### Work item
Among the entries below, one line contains "(** ** Construction *)" and another contains "(tl_handshake_timeout_ms l =?". Transcribe those two lines and every line between them, exactly.

[Collected data]
==*==
Definition set_im_peers (x : gmap N PeerState) (s : Impl) : Impl :=
  mkImpl (im_config s) x (im_events s) (im_inbound_event_bytes s) (im_total_queued_bytes s) (im_listener s)
    (im_listening_port s) (im_next_nonce s) (im_stopping s) (im_running s) (im_started s) (im_fatal_error s)
    (im_connections s) (im_os s) (im_trace s) (im_made s).
Definition set_im_events (x : list TcpTransportEvent) (s : Impl) : Impl :=
  mkImpl (im_config s) (im_peers s) x (im_inbound_event_bytes s) (im_total_queued_bytes s) (im_listener s)
    (im_listening_port s) (im_next_nonce s) (im_stopping s) (im_running s) (im_started s) (im_fatal_error s)
    (im_connections s) (im_os s) (im_trace s) (im_made s).
Definition set_im_inbound_event_bytes (x : N) (s : Impl) : Impl :=
  mkImpl (im_config s) (im_peers s) (im_events s) x (im_total_queued_bytes s) (im_listener s) (im_listening_port s)
    (im_next_nonce s) (im_stopping s) (im_running s) (im_started s) (im_fatal_error s) (im_connections s) (im_os s)
    (im_trace s) (im_made s).
Definition set_im_total_queued_bytes (x : N) (s : Impl) : Impl :=
  mkImpl (im_config s) (im_peers s) (im_events s) (im_inbound_event_bytes s) x (im_listener s) (im_listening_port s)
    (im_next_nonce s) (im_stopping s) (im_running s) (im_started s) (im_fatal_error s) (im_connections s) (im_os s)
    (im_trace s) (im_made s).
Definition set_im_listener (x : Z) (s : Impl) : Impl :=
  mkImpl (im_config s) (im_peers s) (im_events s) (im_inbound_event_bytes s) (im_total_queued_bytes s) x
    (im_listening_port s) (im_next_nonce s) (im_stopping s) (im_running s) (im_started s) (im_fatal_error s)
    (im_connections s) (im_os s) (im_trace s) (im_made s).
Definition set_im_listening_port (x : N) (s : Impl) : Impl :=
  mkImpl (im_config s) (im_peers s) (im_events s) (im_inbound_event_bytes s) (im_total_queued_bytes s) (im_listener
    s) x (im_next_nonce s) (im_stopping s) (im_running s) (im_started s) (im_fatal_error s) (im_connections s)
    (im_os s) (im_trace s) (im_made s).
Definition set_im_next_nonce (x : N) (s : Impl) : Impl :=
  mkImpl (im_config s) (im_peers s) (im_events s) (im_inbound_event_bytes s) (im_total_queued_bytes s) (im_listener
    s) (im_listening_port s) x (im_stopping s) (im_running s) (im_started s) (im_fatal_error s) (im_connections s)
    (im_os s) (im_trace s) (im_made s).
Definition set_im_stopping (x : bool) (s : Impl) : Impl :=
  mkImpl (im_config s) (im_peers s) (im_events s) (im_inbound_event_bytes s) (im_total_queued_bytes s) (im_listener
    s) (im_listening_port s) (im_next_nonce s) x (im_running s) (im_started s) (im_fatal_error s) (im_connections s)
    (im_os s) (im_trace s) (im_made s).
Definition set_im_running (x : bool) (s : Impl) : Impl :=
  mkImpl (im_config s) (im_peers s) (im_events s) (im_inbound_event_bytes s) (im_total_queued_bytes s) (im_listener
    s) (im_listening_port s) (im_next_nonce s) (im_stopping s) x (im_started s) (im_fatal_error s) (im_connections
    s) (im_os s) (im_trace s) (im_made s).
Definition set_im_started (x : bool) (s : Impl) : Impl :=
  mkImpl (im_config s) (im_peers s) (im_events s) (im_inbound_event_bytes s) (im_total_queued_bytes s) (im_listener
    s) (im_listening_port s) (im_next_nonce s) (im_stopping s) (im_running s) x (im_fatal_error s) (im_connections
    s) (im_os s) (im_trace s) (im_made s).
Definition set_im_fatal_error (x : bool) (s : Impl) : Impl :=
  mkImpl (im_config s) (im_peers s) (im_events s) (im_inbound_event_bytes s) (im_total_queued_bytes s) (im_listener
    s) (im_listening_port s) (im_next_nonce s) (im_stopping s) (im_running s) (im_started s) x (im_connections s)
    (im_os s) (im_trace s) (im_made s).
Definition set_im_connections (x : list Connection) (s : Impl) : Impl :=
  mkImpl (im_config s) (im_peers s) (im_events s) (im_inbound_event_bytes s) (im_total_queued_bytes s) (im_listener
    s) (im_listening_port s) (im_next_nonce s) (im_stopping s) (im_running s) (im_started s) (im_fatal_error s) x
    (im_os s) (im_trace s) (im_made s).
Definition set_im_os (x : O) (s : Impl) : Impl :=
  mkImpl (im_config s) (im_peers s) (im_events s) (im_inbound_event_bytes s) (im_total_queued_bytes s) (im_listener
    s) (im_listening_port s) (im_next_nonce s) (im_stopping s) (im_running s) (im_started s) (im_fatal_error s)
    (im_connections s) x (im_trace s) (im_made s).
Definition set_im_trace (x : list Io) (s : Impl) : Impl :=
  mkImpl (im_config s) (im_peers s) (im_events s) (im_inbound_event_bytes s) (im_total_queued_bytes s) (im_listener
    s) (im_listening_port s) (im_next_nonce s) (im_stopping s) (im_running s) (im_started s) (im_fatal_error s)
    (im_connections s) (im_os s) x (im_made s).
Definition set_im_made (x : N) (s : Impl) : Impl :=
  mkImpl (im_config s) (im_peers s) (im_events s) (im_inbound_event_bytes s) (im_total_queued_bytes s) (im_listener
    s) (im_listening_port s) (im_next_nonce s) (im_stopping s) (im_running s) (im_started s) (im_fatal_error s)
    (im_connections s) (im_os s) (im_trace s) x.

Implicit Type s : Impl.

Definition limits s : TcpTransportLimits := tc_limits (im_config s).
Definition conn s (i : nat) : Connection := im_connections s !!! i.
Definition set_conn (i : nat) (c : Connection) s : Impl := set_im_connections (<[i := c]> (im_connections s)) s.
Definition set_peer (id : NodeId) (p : PeerState) s : Impl := set_im_peers (<[id := p]> (im_peers s)) s.
Definition note (e : Io) s : Impl := set_im_trace (im_trace s ++ [e]) s.

Definition sys {X} (f : O -> X * O) s : X * Impl := let '(x, o) := f (im_os s) in (x, set_im_os o s).

Definition ms_to_ns (ms : N) : N := ms * 1000000.
Definition reconnect_delay s : N := ms_to_ns (tl_reconnect_delay_ms (limits s)).
Definition handshake_timeout s : N := ms_to_ns (tl_handshake_timeout_ms (limits s)).

(** [close_socket] of a descriptor that no connection holds. *)
Definition close_fd (fd : Z) s : Impl :=
  if (fd =? kInvalidSocket)%Z then s else set_im_os (os_close fd (im_os s)) s.

Definition events_full s : bool := tl_max_inbound_events (limits s) <=? N.of_nat (length (im_events s)).

(** The event is lost when the queue is full. *)
Definition push_event (e : TcpTransportEvent) s : Impl :=
  if events_full s then s else set_im_events (im_events s ++ [e]) s.

Definition enqueue_diagnostic (kind : TcpEventKind) (peer : NodeId) (peer_incarnation : N)
    (error : TcpTransportErrorCode) s : Impl :=
  push_event (mkTcpTransportEvent kind peer peer_incarnation error []) s.

Definition peer_partitioned (id : NodeId) s : bool :=
  match im_peers s !! id with Some p => ps_partitioned p | None => false end.

(** ** Construction *)

Definition limits_ok (l : TcpTransportLimits) : bool :=
  negb ((tl_max_frame_bytes l =? 0) ||
        (kAbsoluteMaxFrameBytes <? tl_max_frame_bytes l) ||
        (u32_max <? tl_max_frame_bytes l) ||
        (tl_max_outbound_bytes_per_peer l <? kLengthPrefixBytes) ||
        (tl_max_total_outbound_bytes l <? kLengthPrefixBytes) ||
        (tl_max_inbound_events l =? 0) ||
        (tl_max_inbound_event_bytes l <? tl_max_frame_bytes l) ||
        (tl_max_pending_connections l =? 0) ||
        (FD_SETSIZE <=? tl_max_pending_connections l) ||
        (tl_handshake_timeout_ms l =? 0) || (tl_reconnect_delay_ms l =? 0) ||
        (tl_io_poll_interval_ms l =? 0)).

Fixpoint validate_peers (c : TcpTransportConfig) (seen : gset N) (ps : list TcpPeerEndpoint) (o : O) :
    (TcpExn + unit) * O :=
  match ps with
  | [] => (inr tt, o)
  | p :: ps =>
      if pe_node_id p =? ti_node_id (tc_identity c)
      then (config_error self_peer "TCP peer list contains the local node", o)
      else if pe_node_id p =? 0 then (config_error unknown_peer "TCP peer id zero is invalid", o)
      else if bool_decide (pe_node_id p ∈ seen)
      then (config_error duplicate_peer "TCP peer list contains a duplicate node", o)
      else
        match resolve_ipv4 (pe_address p) (pe_port p) (tc_allow_non_loopback c) o with
        | (inl e, o) => (inl e, o)
        | (inr _, o) => validate_peers c ({[pe_node_id p]} ∪ seen) ps o
        end
  end.

Definition validate_config (c : TcpTransportConfig) (o : O) : (TcpExn + unit) * O :=
  if ti_node_id (tc_identity c) =? 0 then (config_error invalid_configuration "TCP node id zero is invalid", o)
  else if negb (limits_ok (tc_limits c)) then (config_error invalid_configuration "invalid TCP transport limits", o)
  else
    match resolve_ipv4 (tc_listen_address c) (tc_listen_port c) (tc_allow_non_loopback c) o with
    | (inl e, o) => (inl e, o)
    | (inr _, o) =>
        match validate_peers c ∅ (tc_peers c) o with
        | (inl e, o) => (inl e, o)
        | (inr _, o) =>
            if tl_max_pending_connections (tc_limits c) <? N.of_nat (length (tc_peers c)) + 1
            then (config_error invalid_configuration "connection bound is smaller than peer set", o)
            else (inr tt, o)
        end
    end.

Definition new_peer (endpoint : TcpPeerEndpoint) (address : SockAddr) : PeerState :=
  mkPeerState endpoint address (negb (pe_port endpoint =? 0)) false false kInvalidSocket no_key 0 [] 0 0.

(** [emplace]: a key that is there already stays. *)
Fixpoint make_peers (c : TcpTransportConfig) (ps : list TcpPeerEndpoint) (m : gmap N PeerState) (o : O) :
    (TcpExn + gmap N PeerState) * O :=
  match ps with
  | [] => (inr m, o)
  | p :: ps =>
      match resolve_ipv4 (pe_address p) (pe_port p) (tc_allow_non_loopback c) o with
      | (inl e, o) => (inl e, o)
      | (inr a, o) =>
          make_peers c ps (match m !! pe_node_id p with Some _ => m | None => <[pe_node_id p := new_peer p a]> m end) o
      end
  end.

Definition with_incarnation (c : TcpTransportConfig) (incarnation : N) : TcpTransportConfig :=
  mkTcpTransportConfig (tc_identity c) incarnation (tc_listen_address c) (tc_listen_port c) (tc_allow_non_loopback c)
    (tc_peers c) (tc_limits c).

(** The constructor; [now] and [counter] are what [automatic_incarnation] reads. *)
Definition Impl_new (c : TcpTransportConfig) (now counter : N) (o : O) : (TcpExn + Impl) * O :=
  match validate_config c o with
  | (inl e, o) => (inl e, o)
  | (inr _, o) =>
      let c := if tc_incarnation c =? 0
               then with_incarnation c (automatic_incarnation (ti_node_id (tc_identity c)) now counter) else c in
      match make_peers c (tc_peers c) ∅ o with
      | (inl e, o) => (inl e, o)
      | (inr m, o) => (inr (mkImpl c m [] 0 0 kInvalidSocket 0 1 false false false false [] o [] 0), o)
      end
  end.

(** ** Starting *)

Definition start_failed {A} (what : string) (error : N) (s : Impl) : (TcpExn + A) * Impl :=
  (config_error io_error (what +:+ decimal error), set_im_listener kInvalidSocket (close_fd (im_listener s) s)).

(** [start], up to the creation of the I/O thread. *)
Definition start s : (TcpExn + unit) * Impl :=
  if im_started s then (config_error invalid_configuration "TCP transport is one-shot and already started", s)
  else
    let '(fd, s) := sys os_socket s in
    let s := set_im_listener fd s in
    if (fd =? kInvalidSocket)%Z
    then (config_error io_error ("cannot create TCP listener: " +:+ decimal (os_errno (im_os s))), s)
    else if negb (select_compatible fd)
    then (config_error io_error "TCP listener descriptor exceeds select() capacity",
          set_im_listener kInvalidSocket (close_fd fd s))
    else
      let s := set_im_os (os_reuse_address fd (im_os s)) s in
      let '(nonblocking, s) := sys (os_nonblocking fd) s in
      if negb nonblocking then start_failed "cannot make TCP listener nonblocking: " (os_errno (im_os s)) s
      else
        let c := im_config s in
        match sys (resolve_ipv4 (tc_listen_address c) (tc_listen_port c) (tc_allow_non_loopback c)) s with
        | (inl e, s) => (inl e, s)
        | (inr address, s) =>
            let '(bound, s) := sys (os_bind fd address) s in
            let '(listening, s) :=
              if bound then sys (os_listen fd (tl_max_pending_connections (limits s))) s else (false, s) in
            if negb listening then start_failed "cannot bind/listen TCP transport: " (os_errno (im_os s)) s
            else
              match sys (os_getsockname fd) s with
              | (None, s) => start_failed "cannot inspect TCP listener: " (os_errno (im_os s)) s
              | (Some port, s) =>
                  let s := set_im_running true (set_im_stopping false (set_im_started true (set_im_listening_port port s))) in
                  let '(created, s) := sys os_thread s in
                  if created then (inr tt, s)
                  else (inl system_error, set_im_listener kInvalidSocket (close_fd fd (set_im_running false s)))
              end
        end.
==*==
### Reply
(** ** Construction *)

Definition limits_ok (l : TcpTransportLimits) : bool :=
  negb ((tl_max_frame_bytes l =? 0) ||
        (kAbsoluteMaxFrameBytes <? tl_max_frame_bytes l) ||
        (u32_max <? tl_max_frame_bytes l) ||
        (tl_max_outbound_bytes_per_peer l <? kLengthPrefixBytes) ||
        (tl_max_total_outbound_bytes l <? kLengthPrefixBytes) ||
        (tl_max_inbound_events l =? 0) ||
        (tl_max_inbound_event_bytes l <? tl_max_frame_bytes l) ||
        (tl_max_pending_connections l =? 0) ||
        (FD_SETSIZE <=? tl_max_pending_connections l) ||
        (tl_handshake_timeout_ms l =? 0) || (tl_reconnect_delay_ms l =? 0) ||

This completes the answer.